TASK PROMPT: Using the data beneath this instruction, retype only the lines from the one that contains "intros n g o'" down to the one that contains "a window handed", both included, exactly as they appear.

[DATA]

(* ===== verification/Renew.v ===== *)
(** Lease renewal batches ([rust/worker/src/control/renew.rs]): validation of a
    batch request, the member-by-member decoding of the response, and the call
    that joins them with the clock readings it takes. *)

From S2P Require Import Prelude Protocol Lease Control.
Open Scope N_scope.

Record RenewedLease := {
  rn_identity : AttemptAuthority;
  rn_authority : AuthorityWindow;
}.

Inductive RenewalOutcome : Type :=
| Renewed (grant : RenewedLease)
| Rejected (identity : AttemptAuthority) (decision : Decision_.t)
| ExpiredLease (identity : AttemptAuthority).

(** One iteration of the member loop: [seen] is the set of attempt ids so far. *)
Definition check_member (session : WorkerSession) (seen : list string) (a : AttemptAuthority)
  : result ClientError (list string) :=
  if negb (bool_decide (aa_worker_id a = ws_worker_id session))
     || negb (bool_decide (aa_session_id a = ws_session_id session))
     || negb (canonical_uuid (aa_job_id a))
     || negb (canonical_uuid (aa_attempt_id a))
     || (aa_generation a =? 0)
     || (I64_MAX <? aa_generation a)
     || bool_decide (aa_attempt_id a ∈ seen)
  then Err Configuration
  else Ok (aa_attempt_id a :: seen).

Definition validate_request (request : RenewLeasesRequest) : result ClientError unit :=
  let? session := valid_session (rl_session request) in
  if negb (canonical_uuid (rl_request_id request))
     || bool_decide (rl_attempts request = [])
     || (64 <? len (rl_attempts request))
  then Err Configuration
  else let? _ := rfold (check_member session) [] (rl_attempts request) in Ok tt.

(** The closure of [decode_renewals] on one result and the member it answers. *)
Definition decode_member (sent received : MonoTime) (g : LeaseResult) (expected : AttemptAuthority)
  : result ClientError RenewalOutcome :=
  let? identity := ok_or (lres_authority g) Response in
  if negb (bool_decide (identity = expected)) then Err Response
  else match Decision_.try_from (lres_decision g) with
       | Some Decision_.Accepted =>
           match from_grant sent received (lres_remaining_ms g) (lres_phase_remaining_ms g) with
           | Ok authority => Ok (Renewed {| rn_identity := identity; rn_authority := authority |})
           | Err Expired => Ok (ExpiredLease identity)
           | Err Clock => Err ClockFailed
           | Err Invalid => Err Response
           end
       | Some ((Decision_.Fenced | Decision_.StopRequested | Decision_.AlreadyTerminal) as decision) =>
           if (lres_remaining_ms g =? 0) && (lres_phase_remaining_ms g =? 0)
           then Ok (Rejected identity decision)
           else Err Response
       | _ => Err Response
       end.

Definition decode_renewals (request : RenewLeasesRequest) (results : list LeaseResult)
  (sent received : MonoTime) : result ClientError (list RenewalOutcome) :=
  if negb (len results =? len (rl_attempts request)) then Err Response
  else rmap (fun '(g, expected) => decode_member sent received g expected)
         (zip results (rl_attempts request)).

(** The last loop of [renew]: processing time consumes authority too.  [late n] is
    the clock reading taken for member [n]. *)
Definition recheck (late : nat -> result LeaseError MonoTime) (member : nat * RenewalOutcome)
  : result ClientError RenewalOutcome :=
  match member with
  | (n, Renewed grant) =>
      match remaining (rn_authority grant) (late n) with
      | Ok _ => Ok (Renewed grant)
      | Err Expired => Ok (ExpiredLease (rn_identity grant))
      | Err Clock => Err ClockFailed
      | Err Invalid => Err Response
      end
  | (_, outcome) => Ok outcome
  end.

Definition renew (request : RenewLeasesRequest)
  (send_clock : result LeaseError MonoTime)
  (reply : rpc_reply (list LeaseResult))
  (receive_clock : result LeaseError MonoTime)
  (late : nat -> result LeaseError MonoTime)
  : result ClientError (list RenewalOutcome) :=
  let? _ := validate_request request in
  let? sent := map_err (fun _ => ClockFailed) send_clock in
  let? response := into_inner reply in
  let? received := map_err (fun _ => ClockFailed) receive_clock in
  let? outcomes := decode_renewals request response sent received in
  rmap (recheck late) (imap pair outcomes).

(** [maintain.rs]'s [outcome_identity]. *)
Definition outcome_identity (outcome : RenewalOutcome) : AttemptAuthority :=
  match outcome with
  | Renewed grant => rn_identity grant
  | Rejected identity _ => identity
  | ExpiredLease identity => identity
  end.

(** * Lemmas *)

Definition refusal (d : Decision_.t) : Prop :=
  d = Decision_.Fenced \/ d = Decision_.StopRequested \/ d = Decision_.AlreadyTerminal.

(** What a member outcome may be, given the result the server sent for it. *)
Inductive outcome_of (sent received : MonoTime) (g : LeaseResult) : RenewalOutcome -> Prop :=
| of_renewed (id : AttemptAuthority) (w : AuthorityWindow) :
    lres_authority g = Some id ->
    lres_decision g = Decision_.to_i32 Decision_.Accepted ->
    from_grant sent received (lres_remaining_ms g) (lres_phase_remaining_ms g) = Ok w ->
    outcome_of sent received g (Renewed {| rn_identity := id; rn_authority := w |})
| of_expired (id : AttemptAuthority) :
    lres_authority g = Some id ->
    lres_decision g = Decision_.to_i32 Decision_.Accepted ->
    outcome_of sent received g (ExpiredLease id)
| of_rejected (id : AttemptAuthority) (d : Decision_.t) :
    lres_authority g = Some id ->
    lres_decision g = Decision_.to_i32 d -> refusal d ->
    lres_remaining_ms g = 0 -> lres_phase_remaining_ms g = 0 ->
    outcome_of sent received g (Rejected id d).

Lemma decode_member_Ok (s r : MonoTime) (g : LeaseResult) (e : AttemptAuthority)
  (o : RenewalOutcome) :
  decode_member s r g e = Ok o -> outcome_of s r g o /\ outcome_identity o = e.
Proof.
  unfold decode_member. intros H. guards. bools.
  match goal with H : lres_authority _ = Some _ |- _ => rename H into Hid end. subst x.
  destruct (Decision_.try_from _) as [d|] eqn:Hd; [|done].
  apply Decision_.decision_try_from_Some in Hd.
  destruct d; try done;
    try (destruct (_ && _) eqn:Hz; [|done]; bools; destruct Hz; injection H as <-;
         split; [|done]; by constructor; unfold refusal; auto).
  destruct (from_grant _ _ _ _) as [w|[]] eqn:Hw; try done; injection H as <-;
    (split; [|done]); by constructor.
Qed.

Lemma recheck_Ok (late : nat -> result LeaseError MonoTime) (n : nat) (o o' : RenewalOutcome) :
  recheck late (n, o) = Ok o' ->
  outcome_identity o' = outcome_identity o /\
  (o' = o \/ exists g, o = Renewed g /\ o' = ExpiredLease (rn_identity g)) /\
  forall g, o' = Renewed g -> is_ok (remaining (rn_authority g) (late n)) = true.
Proof.
  destruct o as [g|i d|i]; simpl; intros H.
  - destruct (remaining _ _) as [x|[]] eqn:E; try done; injection H as <-; split_and!; eauto.
    + intros g' [= <-]. by rewrite E.
    + done.
  - injection H as <-. split_and!; eauto. done.
  - injection H as <-. split_and!; eauto. done.
Qed.

Lemma check_member_Ok (session : WorkerSession) (seen seen' : list string) (a : AttemptAuthority) :
  check_member session seen a = Ok seen' ->
  seen' = aa_attempt_id a :: seen /\ (aa_attempt_id a ∉ seen) /\
  aa_worker_id a = ws_worker_id session /\ aa_session_id a = ws_session_id session.
Proof. unfold check_member. intros H. guards. bools. naive_solver. Qed.

Lemma rfold_check_member (session : WorkerSession) (l : list AttemptAuthority)
  (seen seen' : list string) :
  rfold (check_member session) seen l = Ok seen' -> NoDup seen ->
  NoDup seen' /\ seen' = reverse (aa_attempt_id <$> l) ++ seen /\
  Forall (fun a => aa_worker_id a = ws_worker_id session
                   /\ aa_session_id a = ws_session_id session) l.
Proof.
  revert seen. induction l as [|a l IH]; intros seen H Hnd; simpl in H.
  - injection H as <-. by split_and!.
  - apply rbind_Ok_inv in H as (s1 & H1 & H2).
    apply check_member_Ok in H1 as (-> & Hn & Hw & Hs).
    apply IH in H2 as (Hnd' & -> & Hall); [|by constructor].
    split_and!; [done| |by constructor].
    rewrite fmap_cons, reverse_cons. by rewrite <- (assoc_L (++)).
Qed.

Lemma validate_request_Ok (request : RenewLeasesRequest) :
  validate_request request = Ok tt ->
  exists session, rl_session request = Some session /\
    NoDup (aa_attempt_id <$> rl_attempts request) /\
    1 <= len (rl_attempts request) <= 64 /\
    Forall (fun a => aa_worker_id a = ws_worker_id session
                     /\ aa_session_id a = ws_session_id session) (rl_attempts request).
Proof.
  unfold validate_request. intros H. guards. bools.
  match goal with H : valid_session _ = Ok ?s |- _ =>
    apply valid_session_Ok in H as (? & _ & _); exists s end.
  match goal with H : rfold _ _ _ = Ok _ |- _ =>
    apply rfold_check_member in H as (Hnd & -> & ?); [|constructor] end.
  rewrite app_nil_r in Hnd. rewrite reverse_Permutation in Hnd.
  split_and!; [done|done| |naive_solver|done].
  destruct (rl_attempts request); [naive_solver|]. unfold len; simpl. lia.
Qed.

Lemma Forall2_decode_members (s r : MonoTime) (results : list LeaseResult)
  (attempts : list AttemptAuthority) (outcomes : list RenewalOutcome) :
  List.length results = List.length attempts ->
  rmap (fun '(g, expected) => decode_member s r g expected) (zip results attempts) = Ok outcomes ->
  outcome_identity <$> outcomes = attempts /\ Forall2 (outcome_of s r) results outcomes.
Proof.
  rewrite rmap_Ok. revert attempts outcomes.
  induction results as [|g results IH]; intros [|a attempts] outcomes Hlen H; try done;
    simpl in *; inversion H as [|? o ? os Ho Hos]; subst; [by split; [|constructor]|].
  apply decode_member_Ok in Ho as [Ho <-].
  destruct (IH attempts os ltac:(lia) Hos) as [<- Hall]. by split; [|constructor].
Qed.

Lemma recheck_outcome_of (late : nat -> result LeaseError MonoTime) (s r : MonoTime)
  (g : LeaseResult) (n : nat) (o o' : RenewalOutcome) :
  outcome_of s r g o -> recheck late (n, o) = Ok o' -> outcome_of s r g o'.
Proof.
  intros Ho H. apply recheck_Ok in H as (_ & [->|(l & -> & ->)] & _); [done|].
  inversion Ho; subst; simpl. by constructor.
Qed.

(** The recheck keeps order, identities and provenance, member by member. *)
Lemma rmap_recheck (late : nat -> result LeaseError MonoTime) (s r : MonoTime)
  (results : list LeaseResult) (decoded outcomes : list RenewalOutcome) :
  Forall2 (outcome_of s r) results decoded ->
  rmap (recheck late) (imap pair decoded) = Ok outcomes ->
  map outcome_identity outcomes = map outcome_identity decoded /\
  Forall2 (outcome_of s r) results outcomes /\
  forall n g, outcomes !! n = Some (Renewed g) -> is_ok (remaining (rn_authority g) (late n)) = true.
Proof.
  rewrite rmap_Ok. intros Hall H.
  assert (Hp : forall n o', outcomes !! n = Some o' ->
            exists o, decoded !! n = Some o /\ recheck late (n, o) = Ok o').
  { intros n o' Ho'. eapply Forall2_lookup_r in H as ((n' & o) & Hl & Hr); [|done].
    apply list_lookup_imap_Some in Hl as (o1 & Ho1 & [= <- <-]). eauto. }
  assert (Hlen : List.length outcomes = List.length decoded).
  { apply Forall2_length in H. by rewrite length_imap in H. }
  split_and!.
  - apply list_eq_same_length with (List.length decoded); rewrite ?length_map; try done.
    intros n x y _. rewrite !(list_lookup_fmap outcome_identity), !fmap_Some.
    intros (o' & Ho' & ->) (o & Ho & ->). destruct (Hp n o' Ho') as (o1 & Ho1 & Hr).
    rewrite Ho in Ho1. injection Ho1 as <-. by apply recheck_Ok in Hr as (-> & _).
  - apply Forall2_same_length_lookup. split.
    { apply Forall2_length in Hall. congruence. }
    intros n g o' Hg Ho'. destruct (Hp n o' Ho') as (o & Ho & Hr).
    eapply recheck_outcome_of; [|done]. by eapply Forall2_lookup_lr.
  - intros n g Hg. destruct (Hp n _ Hg) as (o & Ho & Hr). by apply recheck_Ok in Hr as (_ & _ & ?); auto.
Qed.

(** A renewal answers exactly the batch it was asked for.  When [renew]
    returns, the outcomes carry the identities of the request's members, in
    order and without repetition, every one of the request's own session; each
    outcome follows from the server's result at the same position (a live window
    only from an ACCEPTED result and from the send sample of this very call), and
    a window handed out was still live when the batch was published. *)
Theorem renew_binds_every_member (request : RenewLeasesRequest)
  (send_clock : result LeaseError MonoTime) (reply : rpc_reply (list LeaseResult))
  (receive_clock : result LeaseError MonoTime) (late : nat -> result LeaseError MonoTime)
  (outcomes : list RenewalOutcome) :
  renew request send_clock reply receive_clock late = Ok outcomes ->
  outcome_identity <$> outcomes = rl_attempts request /\
  NoDup (aa_attempt_id <$> rl_attempts request) /\
  (exists session, rl_session request = Some session /\
     Forall (fun a => aa_worker_id a = ws_worker_id session
                      /\ aa_session_id a = ws_session_id session) (rl_attempts request)) /\
  (exists s r results, send_clock = Ok s /\ receive_clock = Ok r /\ reply = Delivered results /\
     Forall2 (outcome_of s r) results outcomes) /\
  (forall n g, outcomes !! n = Some (Renewed g) ->
     is_ok (remaining (rn_authority g) (late n)) = true).
Proof.
  unfold renew, decode_renewals. intros H. guards. bools.
  match goal with H : validate_request _ = Ok ?u |- _ => destruct u;
    apply validate_request_Ok in H as (session & ? & ? & ? & ?) end.
  match goal with H : rmap _ (zip _ _) = Ok _ |- _ =>
    apply Forall2_decode_members in H as [Hids Hall]; [|unfold len in *; lia] end.
  eapply rmap_recheck in H as (Hids' & Hall' & Hlive); [|done].
  split_and!; [by rewrite <- Hids; apply Hids'|done|by exists session| |done].
  destruct reply as [|status|results]; simpl in *; try done.
  match goal with H : Ok ?a = Ok ?b |- _ => injection H as -> end.
  repeat eexists; eauto.
Qed.

Definition member_fixture : AttemptAuthority :=
  {| aa_job_id := "00000000-0000-0000-0000-000000000004";
     aa_attempt_id := "00000000-0000-0000-0000-000000000005";
     aa_generation := 1;
     aa_worker_id := "00000000-0000-0000-0000-000000000001";
     aa_session_id := "00000000-0000-0000-0000-000000000002" |}.

Definition request_fixture : RenewLeasesRequest :=
  {| rl_session := Some {| ws_worker_id := "00000000-0000-0000-0000-000000000001";
                           ws_session_id := "00000000-0000-0000-0000-000000000002" |};
     rl_request_id := "00000000-0000-0000-0000-000000000003";
     rl_attempts := [member_fixture] |}.

Definition accepted_fixture : LeaseResult :=
  {| lres_authority := Some member_fixture;
     lres_decision := 1; lres_remaining_ms := 30000; lres_server_time_unix_ms := 1;
     lres_phase_remaining_ms := 300000 |}.

Definition renewed_fixture : RenewalOutcome :=
  Renewed {| rn_identity := member_fixture;
             rn_authority := {| sent := 100000000000; deadline := 125000000000 |} |}.

Lemma renew_binds_every_member_witness :
  renew request_fixture (Ok 100000000000) (Delivered [accepted_fixture]) (Ok 101000000000)
    (fun _ => Ok 102000000000) = Ok [renewed_fixture]
  /\ outcome_identity <$> [renewed_fixture] = rl_attempts request_fixture.
Proof.
  assert (H : renew request_fixture (Ok 100000000000) (Delivered [accepted_fixture])
    (Ok 101000000000) (fun _ => Ok 102000000000) = Ok [renewed_fixture]) by (vm_compute; reflexivity).
  split; [exact H|].
  exact (proj1 (renew_binds_every_member _ _ _ _ _ _ H)).
Defined.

[/DATA]

SOLVED PROBLEM:
    intros n g o' Hg Ho'. destruct (Hp n o' Ho') as (o & Ho & Hr).
    eapply recheck_outcome_of; [|done]. by eapply Forall2_lookup_lr.
  - intros n g Hg. destruct (Hp n _ Hg) as (o & Ho & Hr). by apply recheck_Ok in Hr as (_ & _ & ?); auto.
Qed.

(** A renewal answers exactly the batch it was asked for.  When [renew]
    returns, the outcomes carry the identities of the request's members, in
    order and without repetition, every one of the request's own session; each
    outcome follows from the server's result at the same position (a live window
    only from an ACCEPTED result and from the send sample of this very call), and
    a window handed out was still live when the batch was published. *)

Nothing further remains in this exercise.